Try it ▸ Your task is to copy the lines of the data below from the line holding "rewrite <- (walk_groups" through the line holding "Lemma memcmp_refl l : memcmp l l = 0.", inclusive, exactly and with nothing added.

Records provided ▸
(* ===== verification/KeyTree.v ===== *)
(** * The contract between the AVL trees and the tables kept in them

    The tables of the daemon embed an [avl_node] in their entries and look entries
    up by key. [KeyTree] states what they rely on; the tables' theorems are proved
    against it, and [avl_key_tree] discharges it with the trees of avl.c. *)

From S2P Require Import Prelude Avl AvlSpec IpAddr.

(** ** The interface *)

(** Operations on a tree of type [T] whose keys are compared by [keq]; a node is
    the address of the entry it is embedded in. *)
Class KeyTree (K T : Type) := {
  kt_init : T;
  kt_find : T -> K -> option positive;
  kt_insert : T -> positive -> K -> T;      (* avl_insert(tree, node, AVL_DUP_NO) *)
  kt_delete : T -> positive -> K -> T;
  kt_walk : T -> list (positive * K);       (* in the order of avl_walk_next *)
}.

Class KeyTreeLaws {K T : Type} (keq : K -> K -> Prop) (kt_wf : T -> Prop) `{!KeyTree K T} : Prop := {
  kt_keq : Equivalence keq;
  kt_wf_init : kt_wf kt_init;
  kt_walk_init : kt_walk kt_init = [];
  kt_wf_nodup t : kt_wf t -> NoDup (map fst (kt_walk t));
  kt_wf_keys t p q k k' : kt_wf t -> (p, k) ∈ kt_walk t -> (q, k') ∈ kt_walk t -> keq k k' -> p = q;
  kt_find_Some t k p : kt_wf t -> kt_find t k = Some p <-> exists k', keq k' k /\ (p, k') ∈ kt_walk t;
  kt_insert_wf t p k : kt_wf t -> kt_find t k = None -> p ∉ map fst (kt_walk t) ->
    kt_wf (kt_insert t p k) /\ kt_walk (kt_insert t p k) ≡ₚ (p, k) :: kt_walk t;
  kt_delete_wf t p k : kt_wf t -> (p, k) ∈ kt_walk t ->
    kt_wf (kt_delete t p k) /\ kt_walk t ≡ₚ (p, k) :: kt_walk (kt_delete t p k);
}.

Section consequences.
Context {K T} {keq : K -> K -> Prop} {kt_wf : T -> Prop} `{!KeyTree K T, L : !KeyTreeLaws keq kt_wf}.

#[local] Existing Instance kt_keq.

Lemma kt_find_init k : kt_find kt_init k = None.
Proof.
  destruct (kt_find kt_init k) as [p|] eqn:E; [|done].
  apply (kt_find_Some (keq := keq)) in E as (k' & _ & H); [|by apply kt_wf_init].
  rewrite (kt_walk_init (keq := keq) (kt_wf := kt_wf)) in H. by apply not_elem_of_nil in H.
Qed.

Lemma kt_find_None t k : kt_wf t -> kt_find t k = None <-> forall p k', (p, k') ∈ kt_walk t -> ~ keq k' k.
Proof.
  intros Hwf. destruct (kt_find t k) as [p|] eqn:E.
  - apply (kt_find_Some (keq := keq)) in E as (k' & Hk & Hp); [|done].
    split; [done|]. intros H. by destruct (H _ _ Hp).
  - split; [|done]. intros _ p k' Hp Hk.
    assert (kt_find t k = Some p) as E'; [|congruence].
    apply (kt_find_Some (keq := keq)); [done|]. by exists k'.
Qed.

(** Looking up equal keys gives the same node. *)
Lemma kt_find_keq t k k' : kt_wf t -> keq k k' -> kt_find t k = kt_find t k'.
Proof.
  intros Hwf Hk. apply option_eq. intros p. rewrite !(kt_find_Some (keq := keq)) by done.
  split; intros (k0 & Hk0 & Hp); exists k0; (split; [|done]); by rewrite ?Hk, <- ?Hk, Hk0.
Qed.

Lemma kt_find_insert_eq t p k k' :
  kt_wf t -> kt_find t k = None -> p ∉ map fst (kt_walk t) -> keq k k' ->
  kt_find (kt_insert t p k) k' = Some p.
Proof.
  intros Hwf Hf Hp Hk. destruct (kt_insert_wf t p k Hwf Hf Hp) as [Hwf' Hw].
  apply (kt_find_Some (keq := keq)); [done|]. exists k. split; [done|]. rewrite Hw. left.
Qed.

Lemma kt_find_insert_ne t p k k' :
  kt_wf t -> kt_find t k = None -> p ∉ map fst (kt_walk t) -> ~ keq k k' ->
  kt_find (kt_insert t p k) k' = kt_find t k'.
Proof.
  intros Hwf Hf Hp Hk. destruct (kt_insert_wf t p k Hwf Hf Hp) as [Hwf' Hw].
  apply option_eq. intros q. rewrite !(kt_find_Some (keq := keq)) by done. setoid_rewrite Hw.
  setoid_rewrite elem_of_cons. split; intros (k0 & Hk0 & H); exists k0; split; auto.
  destruct H as [[= -> ->]|]; [|done]. by destruct Hk.
Qed.

Lemma kt_find_delete_ne t p k k' :
  kt_wf t -> (p, k) ∈ kt_walk t -> ~ keq k k' -> kt_find (kt_delete t p k) k' = kt_find t k'.
Proof.
  intros Hwf Hp Hk. destruct (kt_delete_wf t p k Hwf Hp) as [Hwf' Hw].
  apply option_eq. intros q. rewrite !(kt_find_Some (keq := keq)) by done. setoid_rewrite Hw.
  setoid_rewrite elem_of_cons. split; intros (k0 & Hk0 & H); exists k0; split; auto.
  destruct H as [[= -> ->]|]; [|done]. by destruct Hk.
Qed.

Lemma kt_find_delete_eq t p k k' :
  kt_wf t -> (p, k) ∈ kt_walk t -> keq k k' -> kt_find (kt_delete t p k) k' = None.
Proof.
  intros Hwf Hp Hk. destruct (kt_delete_wf t p k Hwf Hp) as [Hwf' Hw].
  apply kt_find_None; [done|]. intros q k0 Hq Hk0.
  pose proof (kt_wf_nodup t Hwf) as Hnd. rewrite Hw in Hnd. apply NoDup_cons in Hnd as [Hn _].
  apply Hn. assert (q = p) as <-.
  { apply (kt_wf_keys t q p k0 k Hwf); rewrite ?Hw; [by right|by left|]. by rewrite Hk, Hk0. }
  by apply (list_elem_of_fmap_2 fst) in Hq.
Qed.

End consequences.

(** ** The trees of avl.c implement it *)
Section avl.
Context {K : Type} (comp : K -> K -> Z) `{!TotalComp comp}.

Definition node_pair (n : avl_node K) : positive * K := (an_ptr n, an_key n).

Definition mk_node (p : positive) (k : K) : avl_node K := {| an_ptr := p; an_key := k |}.

#[local] Instance avl_key_tree : KeyTree K (avl_tree K) := {|
  kt_init := avl_init;
  kt_find t k := an_ptr <$> avl_find comp t k;
  kt_insert t p k := snd (avl_insert comp t (mk_node p k) false);
  kt_delete t p k := avl_delete t (mk_node p k);
  kt_walk t := map node_pair (avl_walk t);
|}.

Definition comp_eq (x y : K) : Prop := comp x y = 0.

#[export] Instance comp_eq_equiv : Equivalence comp_eq.
Proof.
  split; unfold comp_eq.
  - intros x. apply comp_refl.
  - intros x y. apply comp_eq_sym. exact _.
  - intros x y z. apply comp_eq_trans. exact _.
Qed.

(** A tree filled with [AVL_DUP_NO] only. *)
Definition unique_wf (t : avl_tree K) : Prop :=
  wf comp t /\ forall x y, x ∈ avl_walk t -> y ∈ avl_walk t -> comp (an_key x) (an_key y) = 0 -> x = y.

Lemma node_pair_elem p k (l : list (avl_node K)) : (p, k) ∈ map node_pair l <-> mk_node p k ∈ l.
Proof.
  rewrite list_elem_of_fmap. split.
  - by intros ([? ?] & [= -> ->] & ?).
  - intros H. by exists (mk_node p k).
Qed.

Lemma walk_nodup t : wf comp t -> NoDup (map an_ptr (avl_walk t)).
Proof.
  intros [gs Hwf]. pose proof (wf_ptrs _ _ _ Hwf) as H.
  unfold avl_walk. rewrite map_map. exact H.
Qed.

Lemma walk_ptrs t : map fst (map node_pair (avl_walk t)) = ptrs (nodes t).
Proof. unfold avl_walk, ptrs. by rewrite !map_map. Qed.

Lemma uniq_insert t p k :
  unique_wf t -> kt_find t k = None -> p ∉ map fst (kt_walk t) ->
  unique_wf (kt_insert t p k) /\ kt_walk (kt_insert t p k) ≡ₚ (p, k) :: kt_walk t.
Proof.
  intros [Hwf Hu] Hf Hp. simpl in *. rewrite walk_ptrs in Hp.
  apply fmap_None in Hf. pose proof (avl_find_wf comp t k Hwf) as Hfind. rewrite Hf in Hfind.
  pose proof (avl_insert_wf comp t (mk_node p k) false Hwf Hp) as H.
  destruct (avl_insert comp t (mk_node p k) false) as [ret t']. simpl.
  destruct H as [Hwf' [(_ & _ & _ & Hex)|(_ & (l1 & l2 & E1 & E2 & _ & _) & _)]].
  - exfalso. apply Exists_exists in Hex as (x & Hx & Hc).
    unfold walk_keys in Hfind. rewrite Forall_forall in Hfind. by apply (Hfind x Hx).
  - assert (avl_walk t' ≡ₚ mk_node p k :: avl_walk t) as Hw.
    { rewrite E1, E2. by rewrite Permutation_middle. }
    split; [|by rewrite Hw]. split; [done|].
    unfold walk_keys in Hfind. rewrite Forall_forall in Hfind.
    intros x y Hx Hy Hc. rewrite Hw in Hx, Hy. apply elem_of_cons in Hx, Hy.
    destruct Hx as [->|Hx], Hy as [->|Hy]; [done|..|by apply Hu].
    + destruct (Hfind y Hy). by apply comp_eq_sym.
    + by destruct (Hfind x Hx).
Qed.

Lemma uniq_delete t p k :
  unique_wf t -> (p, k) ∈ kt_walk t ->
  unique_wf (kt_delete t p k) /\ kt_walk t ≡ₚ (p, k) :: kt_walk (kt_delete t p k).
Proof.
  intros [Hwf Hu] Hp. simpl in *. apply node_pair_elem in Hp.
  destruct (avl_delete_wf comp t (mk_node p k) Hwf Hp) as (Hwf' & l1 & l2 & E1 & E2).
  assert (avl_walk t ≡ₚ mk_node p k :: avl_walk (avl_delete t (mk_node p k))) as Hw.
  { rewrite E1, E2. by rewrite Permutation_middle. }
  split; [|by rewrite Hw at 1]. split; [done|].
  intros x y Hx Hy. apply Hu; rewrite Hw; by right.
Qed.

Lemma uniq_find t k p :
  unique_wf t -> kt_find t k = Some p <-> exists k', comp_eq k' k /\ (p, k') ∈ kt_walk t.
Proof.
  intros [Hwf Hu]. simpl. pose proof (avl_find_wf comp t k Hwf) as Hf.
  setoid_rewrite node_pair_elem. split.
  - destruct (avl_find comp t k) as [[q k']|]; [|done]. intros [= <-]. exists k'. by destruct Hf.
  - intros (k' & Hk & Hin). destruct (avl_find comp t k) as [n|]; simpl.
    + destruct Hf as [Hn Hc]. f_equal.
      rewrite (Hu n (mk_node p k')); [done..|].
      by apply (comp_eq_trans comp _ k); [|apply comp_eq_sym].
    + unfold walk_keys in Hf. rewrite Forall_forall in Hf. by destruct (Hf _ Hin).
Qed.

#[local] Instance avl_key_tree_laws : KeyTreeLaws comp_eq unique_wf.
Proof.
  split.
  - exact _.
  - split; [apply wf_init|]. by intros ? ? ?%not_elem_of_nil.
  - done.
  - intros t [Hwf _]. simpl. rewrite map_map. apply (walk_nodup t Hwf).
  - intros t p q k k' [_ Hu] Hp Hq Hk. simpl in *. apply node_pair_elem in Hp, Hq.
    by assert (mk_node p k = mk_node q k') as [= -> _] by (by apply Hu).
  - apply uniq_find.
  - apply uniq_insert.
  - apply uniq_delete.
Qed.

End avl.

(** ** The walk is in key order *)
Section walk_order.
Context {K : Type} (comp : K -> K -> Z) `{!TotalComp comp}.
Definition key_le (x y : K) : Prop := comp x y <= 0.

Lemma flatten_sorted (gs : list (avl_node K * list (avl_node K))) :
  StronglySorted (key_lt comp) (map fst gs) ->
  Forall (fun g => Forall (fun f => comp (an_key f) (an_key (fst g)) = 0) (snd g)) gs ->
  StronglySorted key_le (map (fun n => an_key n) (map fst (flatten gs))).
Proof.
  induction gs as [|[n fs] gs IH]; simpl; [constructor|].
  intros [Hs Hn]%StronglySorted_inv [Hf Hfs]%Forall_cons. simpl in Hf.
  assert (forall k, comp (an_key n) k = 0 -> Forall (key_le k) (map (fun n => an_key n) (map fst (flatten gs)))) as Hle.
  { intros k Hk. apply Forall_map, Forall_map. clear IH Hs Hf. induction gs as [|[m ms] gs IH]; simpl; [constructor|].
    apply Forall_cons in Hn as [Hm Hn], Hfs as [Hms Hfs]. simpl in *.
    assert (comp k (an_key m) < 0) as Hkm by (eapply (comp_eq_l comp _ (an_key n)); [by apply (comp_eq_sym comp)|exact Hm]).
    constructor; [unfold key_le; simpl; lia|]. apply Forall_app. split; [|by apply IH].
    apply Forall_map. eapply Forall_impl; [exact Hms|]. intros f Hf. unfold key_le. simpl.
    apply comp_trans with (an_key m); [lia|]. apply (comp_eq_sym comp) in Hf. lia. }
  constructor.
  - rewrite map_app, map_app. specialize (IH Hs Hfs). induction fs as [|f fs IHf]; simpl; [by rewrite map_map in IH |- *|]. apply Forall_cons in Hf as [Hf Hf'].
    constructor; [by apply IHf|]. apply Forall_app. split.
    + rewrite map_map. apply Forall_map. simpl. apply Forall_map. eapply Forall_impl; [exact Hf'|]. intros f' Hf2. unfold key_le.
      simpl. apply comp_trans with (an_key n); [lia|]. apply (comp_eq_sym comp) in Hf2. lia.
    + apply Hle. by apply (comp_eq_sym comp).
  - rewrite map_app, map_app. apply Forall_app. split; [|apply Hle, (comp_refl (comp := comp))].
    rewrite map_map. apply Forall_map. apply Forall_map. eapply Forall_impl; [exact Hf|]. intros f Hf'. unfold key_le. simpl.
    apply (comp_eq_sym comp) in Hf'. lia.
Qed.

Lemma walk_sorted t : unique_wf comp t ->
  StronglySorted key_le (map snd (kt_walk (KeyTree := avl_key_tree comp) t)).
Proof.
  intros [[gs Hwf] _]. pose proof (wf_sorted _ _ _ Hwf) as Hs. rewrite (wf_tree _ _ _ Hwf) in Hs.
  pose proof (flatten_sorted gs Hs (wf_follow _ _ _ Hwf)) as H.
  rewrite <- (walk_groups _ _ _ Hwf) in H. simpl. rewrite map_map. exact H.
Qed.
End walk_order.

(** ** Address keys: [avl_comp_ipv4] and [avl_comp_ipv6] *)

#[export] Instance ip4cmp_comp : TotalComp avl_comp_ipv4.
Proof.
  split; unfold avl_comp_ipv4, ip4cmp; intros;
    repeat match goal with
    | H : context [if ?b then _ else _] |- _ => destruct b eqn:?; bool_hyps
    | |- context [if ?b then _ else _] => destruct b eqn:?; bool_hyps
    end; lia.
Qed.

Lemma memcmp_refl l : memcmp l l = 0.
Proof. induction l as [|x l IH]; simpl; [done|]. by rewrite Z.eqb_refl. Qed.

Lemma memcmp_sym l1 l2 : memcmp l1 l2 = - memcmp l2 l1.
Proof.
  revert l2. induction l1 as [|x l1 IH]; intros [|y l2]; simpl; try done.
  rewrite (Z.eqb_sym y x). destruct (x =? y) eqn:E; [apply IH|lia].
Qed.

Lemma memcmp_trans l1 l2 l3 :
  length l1 = length l2 -> length l2 = length l3 ->
  memcmp l1 l2 <= 0 -> memcmp l2 l3 <= 0 -> memcmp l1 l3 <= 0.
Proof.
  revert l2 l3. induction l1 as [|x l1 IH]; intros [|y l2] [|z l3]; simpl; try done; intros H1 H2.
  destruct (x =? y) eqn:E1, (y =? z) eqn:E2, (x =? z) eqn:E3; bool_hyps; try lia.
  apply IH; lia.
Qed.

#[export] Instance ip6cmp_comp : TotalComp avl_comp_ipv6.
Proof.
  split; unfold avl_comp_ipv6, ip6cmp.
  - intros x. apply memcmp_refl.
  - intros x y. rewrite (memcmp_sym (ip_bytes 16 x)). lia.
  - intros x y z. by apply memcmp_trans.
Qed.

(** [avl_init(&tree, olsr_cnf->ip_version == AF_INET ? &avl_comp_ipv4 : &avl_comp_ipv6)] *)
Definition avl_comp_default (v : ip_family) : ip_addr -> ip_addr -> Z :=
  match v with AF_INET => avl_comp_ipv4 | AF_INET6 => avl_comp_ipv6 end.

#[export] Instance avl_comp_default_comp v : TotalComp (avl_comp_default v).
Proof. destruct v; exact _. Qed.

#[export] Instance ip_key_tree (v : ip_family) : KeyTree ip_addr (avl_tree ip_addr) :=
  avl_key_tree (avl_comp_default v).

#[export] Instance ip_key_tree_laws (v : ip_family) :
  KeyTreeLaws (KeyTree0 := ip_key_tree v) (comp_eq (avl_comp_default v)) (unique_wf (avl_comp_default v)) :=
  avl_key_tree_laws (avl_comp_default v).

Lemma comp_eq_ip4 x y : comp_eq (avl_comp_default AF_INET) x y <-> x = y.
Proof. unfold comp_eq; simpl; unfold avl_comp_ipv4, ip4cmp. split; [|intros ->]; case_tests. Qed.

Response box ▸
  rewrite <- (walk_groups _ _ _ Hwf) in H. simpl. rewrite map_map. exact H.
Qed.
End walk_order.

(** ** Address keys: [avl_comp_ipv4] and [avl_comp_ipv6] *)

#[export] Instance ip4cmp_comp : TotalComp avl_comp_ipv4.
Proof.
  split; unfold avl_comp_ipv4, ip4cmp; intros;
    repeat match goal with
    | H : context [if ?b then _ else _] |- _ => destruct b eqn:?; bool_hyps
    | |- context [if ?b then _ else _] => destruct b eqn:?; bool_hyps
    end; lia.
Qed.

Lemma memcmp_refl l : memcmp l l = 0.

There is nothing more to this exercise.